[Stored data]
(* ===== verification/Vns.v ===== *)
(** The router's side of the conversation with its server
    (router/src/router/sr_vns_comm.c, vnscommand.h): reading commands, the
    hardware description, the routing table file, authentication, the packets
    that arrive, and the opening of the session. *)
From S2P Require Import Prelude Mem Protocol Interfaces RoutingTable ArpCache Instance Router Sockets CString Sha1.

(** * Messages (vnscommand.h) *)

Definition VNSOPEN : Z := 1.
Definition VNSCLOSE : Z := 2.
Definition VNSBANNER : Z := 8.
Definition VNSHWINFO : Z := 16.
Definition VNS_RTABLE : Z := 32.
Definition VNS_OPEN_TEMPLATE : Z := 64.
Definition VNS_AUTH_REQUEST : Z := 128.
Definition VNS_AUTH_REPLY : Z := 256.
Definition VNS_AUTH_STATUS : Z := 512.
Definition HWINTERFACE : Z := 1.
Definition HWETHER : Z := 32.
Definition HWETHIP : Z := 64.
Definition IDSIZE : nat := 32.
Definition sizeof_c_base : nat := 8.
Definition sizeof_c_hw_entry : nat := 36.
Definition sizeof_c_packet_ethernet_header : nat := 38.

(** The fields common to all messages, the entries of [c_hwinfo], and the
    status. *)
Definition mLen : field := Field 0 4.
Definition mType : field := Field 4 4.
Definition mKey : field := Field 0 4.
Definition hw_value : field := Field 4 32.
Definition hw_value_ip : field := Field 4 4.
Definition auth_ok : field := Field 8 1.

Definition base (len type : Z) : buffer := le_bytes 4 (htonl len) ++ le_bytes 4 (htonl type).

(** [c_open] and [c_open_template]. *)
Definition open_message (topo_id : Z) (host user : cstr) : buffer :=
  base 108 VNSOPEN ++ le_bytes 2 (htons topo_id) ++ [0; 0] ++ strncpy_pad IDSIZE host ++
  strncpy_pad IDSIZE user ++ replicate IDSIZE 0.
Definition open_template_message (template host : cstr) : buffer :=
  base 70 VNS_OPEN_TEMPLATE ++ strncpy_pad 30 template ++ strncpy_pad IDSIZE host.

(** [c_auth_reply], with the name and the digest behind it. *)
Definition auth_reply_message (user : cstr) (digest : buffer) : buffer :=
  base (Z.of_nat (12 + length user + 20)) VNS_AUTH_REPLY ++
  le_bytes 4 (htonl (Z.of_nat (length user))) ++ user ++ digest.

(** The string in an array of [n] characters, as a read bounded by [n] sees it;
    the memory must hold its end or all [n]. *)
Fixpoint c_str_n (n : nat) (mem : buffer) : res cstr :=
  match n, mem with
  | O, _ => Ok []
  | S _, [] => Fault OutOfBounds
  | S n, b :: mem => if b =? 0 then Ok [] else s ← c_str_n n mem; mret (b :: s)
  end.

(** * State *)

(** The router, the socket to its server, and the files written. *)
Record session := Session {
  cl_sr : sr_instance; cl_sock : sock; cl_files : list (cstr * buffer) }.
Abbreviation CM := (M session).

(** A computation of the router, and the socket's calls. *)
Definition in_router {A} (m : RM A) : CM A := fun c =>
  match m (cl_sr c) with
  | Ok (a, s) => Ok (a, Session s (cl_sock c) (cl_files c))
  | Fault e => Fault e
  end.
Definition set_sock (sk : sock) (c : session) : session := Session (cl_sr c) sk (cl_files c).
Definition in_sock {A} (f : sock -> res (A * sock)) : CM A := fun c =>
  match f (cl_sock c) with
  | Ok (a, sk) => Ok (a, set_sock sk c)
  | Fault e => Fault e
  end.

(** What the files and the stack hold: the contents of [auth_key] ([None] when it
    cannot be opened), whether the routing table file can be written, and what
    the arrays on the stack held before. *)
Record surroundings := Surroundings {
  auth_key_file : option cstr; can_write : bool;
  key_array : buffer; sha1_block : buffer }.

(** * Reading *)

(** The loops that read [want] bytes: interrupted calls and calls that return
    nothing are made again; [None] on another error. *)
Fixpoint read_bytes (fuel want : nat) (acc : buffer) (s : sock) : res (option buffer * sock) :=
  match fuel with
  | O => Fault OutOfFuel
  | S fuel =>
      if (length acc <? want)%nat then
        '(r, s) ← recv s (want - length acc);
        match r with
        | IoOk data => read_bytes fuel want (acc ++ data) s
        | IoErr err => if err =? EINTR then read_bytes fuel want acc s else Ok (None, s)
        end
      else Ok (Some acc, s)
  end.

Section vns.
(** [depth] bounds the recursion of [handle_arpreq] (Router). *)
Context `{Env} (env : surroundings) (depth : nat).

(** * Handlers *)

(** [sr_arp_req_not_for_us]; [len] is an [unsigned int]. *)
Definition sr_arp_req_not_for_us (packet : buffer) (len : nat) (interface : cstr) : RM bool :=
  s ← get;
  let iface := sr_get_interface (in_if_list s) interface in
  if (len <? sizeof_ether + sizeof_arp)%nat then mret false
  else
    match iface with
    | None => fail AssertFail
    | Some iface =>
        ty ← lift (ld ether_type 0 packet);
        op ← lift (ld ar_op 14 packet);
        tip ← lift (ld ar_tip 14 packet);
        mret ((ty =? htons ethertype_arp) && (op =? htons arp_op_request) &&
              negb (tip =? if_ip iface))
    end.

(** An entry of the hardware description. *)
Definition handle_hw_entry (buf : buffer) (i : nat) : RM unit :=
  let at_ := (8 + i * sizeof_c_hw_entry)%nat in
  key ← lift (ld mKey at_ buf);
  if ntohl key =? HWINTERFACE then
    value ← lift (ld_arr hw_value at_ buf);
    name ← lift (c_str_n 32 value);
    u ← malloc 56;
    s ← get;
    put (set_if_list s (sr_add_interface
      (SrIf [] (slice 32 6 u) (le_val (slice 40 4 u)) (le_val (slice 44 4 u)))
      (in_if_list s) name))
  else if ntohl key =? HWETHIP then
    ip ← lift (ld hw_value_ip at_ buf);
    s ← get;
    l ← lift (sr_set_ether_ip (in_if_list s) ip);
    put (set_if_list s l)
  else if ntohl key =? HWETHER then
    value ← lift (ld_arr hw_value at_ buf);
    s ← get;
    l ← lift (sr_set_ether_addr (in_if_list s) value);
    put (set_if_list s l)
  else mret tt.

(** [sr_handle_hwinfo] *)
Definition sr_handle_hwinfo (buf : buffer) : RM Z :=
  len ← lift (ld mLen 0 buf);
  let num_entries := i32 (u64 (ntohl len - 8) / Z.of_nat sizeof_c_hw_entry) in
  for_each (handle_hw_entry buf) (seq 0 (Z.to_nat num_entries));;
  mret num_entries.

(** [sr_handle_rtable]: [fn] has 40 bytes, for "rtable." and the name. *)
Definition sr_handle_rtable (buf : buffer) : CM Z :=
  name ← lift (c_str (drop 8 buf));
  (if (7 + length name <? 40)%nat then mret tt else fail OutOfBounds);;
  if can_write env then
    len ← lift (ld mLen 0 buf);
    let n := u32 (ntohl len - 8 - 32) in
    data ← lift (if n <=? Z.of_nat (length buf) then rd 40 (Z.to_nat n) buf
                 else Fault OutOfBounds);
    modify (fun c => Session (cl_sr c) (cl_sock c) (cl_files c ++ [(str "rtable." ++ name, data)]));;
    mret 1
  else mret 0.

(** The words of the digest in network order, as the bytes [memcpy] takes. *)
Definition digest_bytes (d : words) : buffer :=
  let '(a, b, c, d, e) := d in concat (map (fun w => le_bytes 4 (htonl w)) [a; b; c; d; e]).

(** [sr_handle_auth_request]; the key array is used whole, whatever the length of
    the line read into it. *)
Definition sr_handle_auth_request (buf : buffer) : CM Z :=
  match auth_key_file env with
  | None => mret 0
  | Some file =>
      match fgets 65 file with
      | None => mret 0
      | Some (line, _) =>
          auth_key ← lift (wr 0 (line ++ [0]) (key_array env));
          len ← lift (ld mLen 0 buf);
          let salt_len := u32 (ntohl len - 8) in
          salt ← lift (if salt_len <=? Z.of_nat (length buf) then rd 8 (Z.to_nat salt_len) buf
                       else Fault OutOfBounds);
          sha ← lift (SHA1Input (SHA1Reset (sha1_block env)) salt);
          key ← lift (rd 0 64 auth_key);
          sha ← lift (SHA1Input sha key);
          '(ok, sha) ← lift (SHA1Result sha);
          if ok =? 0 then mret 0
          else
            c ← get;
            let user := in_user (cl_sr c) in
            (if (length user <? 32)%nat then mret tt else fail OutOfBounds);;
            let len := (12 + length user + 20)%nat in
            in_router (malloc len);;
            let msg := auth_reply_message user (digest_bytes (Message_Digest sha)) in
            r ← in_sock (fun s => send s msg);
            mret (match r with
                  | IoOk sent => if (length sent =? len)%nat then 1 else 0
                  | IoErr _ => 0
                  end)
      end
  end.

(** [sr_handle_auth_status] *)
Definition sr_handle_auth_status (buf : buffer) : CM Z :=
  ok ← lift (ld auth_ok 0 buf);
  (if ok =? 0 then _ ← lift (c_str (drop 9 buf)); mret tt else mret tt);;
  mret ok.

(** * Commands *)

(** A packet: its interface, and the frame behind the header. *)
Definition handle_packet_command (buf : buffer) (len : Z) : RM unit :=
  name ← lift (c_str_n 32 (drop 8 buf));
  let frame := drop 24 buf in
  let frame_len := Z.to_nat (u32 (len - 38 + 14)) in
  skip ← sr_arp_req_not_for_us frame frame_len name;
  if (skip : bool) then mret tt
  else
    mlen ← lift (ld mLen 0 buf);
    sr_log_packet frame (i32 (ntohl mlen - 24));;
    sr_handlepacket depth frame frame_len name.

(** The switch of [sr_read_from_server_expect]; [buf] holds the whole message. *)
Definition handle_command (buf : buffer) (len command : Z) : CM Z :=
  if command =? VNSPACKET then in_router (handle_packet_command buf len);; mret 1
  else if command =? VNSCLOSE then _ ← lift (c_str (drop 8 buf)); mret 0
  else if command =? VNSBANNER then _ ← lift (c_str (drop 8 buf)); mret 1
  else if command =? VNSHWINFO then
    in_router (sr_handle_hwinfo buf);;
    c ← get;
    mret (if sr_verify_routing_table (in_if_list (cl_sr c)) (in_routing_table (cl_sr c)) =? 0
          then 1 else -1)
  else if command =? VNS_RTABLE then
    r ← sr_handle_rtable buf; mret (if r =? 0 then -1 else 1)
  else if command =? VNS_AUTH_REQUEST then
    r ← sr_handle_auth_request buf; mret (if r =? 0 then -1 else 1)
  else if command =? VNS_AUTH_STATUS then
    r ← sr_handle_auth_status buf; mret (if r =? 0 then -1 else 1)
  else mret 1.

(** [sr_read_from_server_expect]; [fuel] bounds the calls of [recv] and [read] of
    each loop. *)
Definition sr_read_from_server_expect (fuel : nat) (expected_cmd : Z) : CM Z :=
  l ← in_sock (read_bytes fuel 4 []);
  match l with
  | None => mret (-1)
  | Some l =>
      let len := i32 (ntohl (le_val l)) in
      if (len >? 10000) || (len <? 0) then in_sock (fun s => Ok (tt, close s));; mret (-1)
      else
        (* [*((int * )buf) = htonl(len)] *)
        (if len <? 4 then fail OutOfBounds else mret tt);;
        body ← in_sock (read_bytes fuel (Z.to_nat (len - 4)) []);
        match body with
        | None => in_sock (fun s => Ok (tt, close s));; mret (-1)
        | Some body =>
            let buf := le_bytes 4 (htonl len) ++ body in
            type ← lift (ld mType 0 buf);
            let command := i32 (ntohl type) in
            buf ← lift (st mType 0 (ntohl type) buf);
            if negb (expected_cmd =? 0) && negb (command =? expected_cmd) &&
               negb (command =? VNSCLOSE)
            then mret (-1)
            else handle_command buf len command
        end
  end.
Definition sr_read_from_server (fuel : nat) : CM Z := sr_read_from_server_expect fuel 0.

(** [sr_connect_to_server], given whether the server's address is known and the
    connection is made; [template], [host] and [topo_id] are fields of the
    instance, where a template without its NUL is 30 characters long. *)
Definition sr_connect_to_server (fuel : nat) (template host : cstr) (topo_id : Z)
  (resolved connected : bool) : CM Z :=
  if negb resolved then mret (-1)
  else if negb connected then in_sock (fun s => Ok (tt, close s));; mret (-1)
  else
    r ← sr_read_from_server_expect fuel VNS_AUTH_REQUEST;
    if negb (r =? 1) then mret (-1)
    else
      r ← sr_read_from_server_expect fuel VNS_AUTH_STATUS;
      if negb (r =? 1) then mret (-1)
      else
        (* [strlen(sr->template)] *)
        (if (length template <? 30)%nat then mret tt else fail OutOfBounds);;
        c ← get;
        let msg := match template with
                   | [] => open_message topo_id host (in_user (cl_sr c))
                   | _ => open_template_message template host
                   end in
        r ← in_sock (fun s => send s msg);
        match r with
        | IoErr _ => mret (-1)
        | IoOk sent =>
            if negb (length sent =? length msg)%nat then mret (-1)
            else
              match template with
              | [] => mret 0
              | _ =>
                  r ← sr_read_from_server_expect fuel VNS_RTABLE;
                  mret (if r =? 1 then 0 else -1)
              end
        end.
End vns.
[/Stored data]
Your assignment:
Could you restate word for word the lines above from the one containing "Some (line, _) =>" through the one containing "key ← lift (rd 0 64 auth_key);", both included, and nothing else?

Result for this exercise:
      | Some (line, _) =>
          auth_key ← lift (wr 0 (line ++ [0]) (key_array env));
          len ← lift (ld mLen 0 buf);
          let salt_len := u32 (ntohl len - 8) in
          salt ← lift (if salt_len <=? Z.of_nat (length buf) then rd 8 (Z.to_nat salt_len) buf
                       else Fault OutOfBounds);
          sha ← lift (SHA1Input (SHA1Reset (sha1_block env)) salt);
          key ← lift (rd 0 64 auth_key);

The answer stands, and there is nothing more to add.